Definition islower (c : ascii) : bool :=
  let n := code c in ((97 <=? n) && (n <=? 122))%nat.

(** The class [\w], ASCII part: letters, digits and the underscore. *)
Definition isword (c : ascii) : bool :=
  isupper c || islower c || isdigit c || (code c =? 95)%nat.

Definition lower_char (c : ascii) : ascii :=
  if isupper c then ascii_of_nat (code c + 32) else c.

(** [str.lower] *)
Fixpoint lower (s : string) : string :=
  match s with
  | EmptyString => EmptyString
  | String c r => String (lower_char c) (lower r)
  end.

Fixpoint lstrip (s : string) : string :=
  match s with
  | EmptyString => EmptyString
  | String c r => if isspace c then lstrip r else s
  end.

Fixpoint rstrip (s : string) : string :=
  match s with
  | EmptyString => EmptyString
  | String c r =>
      match rstrip r with
      | EmptyString => if isspace c then EmptyString else String c EmptyString
      | r' => String c r'
      end
  end.

(** [str.strip] with no argument *)
Definition strip (s : string) : string := rstrip (lstrip s).

(** [s.endswith(suffix)] *)
Fixpoint endswith (s suffix : string) : bool :=
  if String.eqb s suffix then true
  else match s with
       | EmptyString => false
       | String _ r => endswith r suffix
       end.

(** [s[:-1]]: the string without its last character (empty stays empty) *)
Fixpoint drop_last (s : string) : string :=
  match s with
  | EmptyString => EmptyString
  | String _ EmptyString => EmptyString
  | String c r => String c (drop_last r)
  end.

(** The test both agents use before cutting a plural:
    [s.endswith("s") and not s.endswith("ss")]. *)
Definition plural_like (s : string) : bool :=
  endswith s "s" && negb (endswith s "ss").

Definition digit_value (c : ascii) : Z := Z.of_nat (code c - 48).

(** [int(ds)] for a run of ASCII digits, most significant first *)
Fixpoint int_of_digits (acc : Z) (ds : string) : Z :=
  match ds with
  | EmptyString => acc
  | String c r => int_of_digits (10 * acc + digit_value c) r
  end.

(** [str(n)] for an int, as an f-string field prints it *)
Definition str_of_int (n : Z) : string :=
  NilZero.string_of_int (Z.to_int n).

Definition str_of_bool (b : bool) : string :=
  if b then "True" else "False".

Definition hex_digit (n : nat) : ascii :=
  if (n <? 10)%nat then ascii_of_nat (48 + n) else ascii_of_nat (87 + n).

» Description of the task
Output only the lines from the top of the entries through the one holding "(** The test", copied exactly.

» Written reply
Definition islower (c : ascii) : bool :=
  let n := code c in ((97 <=? n) && (n <=? 122))%nat.

(** The class [\w], ASCII part: letters, digits and the underscore. *)
Definition isword (c : ascii) : bool :=
  isupper c || islower c || isdigit c || (code c =? 95)%nat.

Definition lower_char (c : ascii) : ascii :=
  if isupper c then ascii_of_nat (code c + 32) else c.

(** [str.lower] *)
Fixpoint lower (s : string) : string :=
  match s with
  | EmptyString => EmptyString
  | String c r => String (lower_char c) (lower r)
  end.

Fixpoint lstrip (s : string) : string :=
  match s with
  | EmptyString => EmptyString
  | String c r => if isspace c then lstrip r else s
  end.

Fixpoint rstrip (s : string) : string :=
  match s with
  | EmptyString => EmptyString
  | String c r =>
      match rstrip r with
      | EmptyString => if isspace c then EmptyString else String c EmptyString
      | r' => String c r'
      end
  end.

(** [str.strip] with no argument *)
Definition strip (s : string) : string := rstrip (lstrip s).

(** [s.endswith(suffix)] *)
Fixpoint endswith (s suffix : string) : bool :=
  if String.eqb s suffix then true
  else match s with
       | EmptyString => false
       | String _ r => endswith r suffix
       end.

(** [s[:-1]]: the string without its last character (empty stays empty) *)
Fixpoint drop_last (s : string) : string :=
  match s with
  | EmptyString => EmptyString
  | String _ EmptyString => EmptyString
  | String c r => String c (drop_last r)
  end.

(** The test both agents use before cutting a plural:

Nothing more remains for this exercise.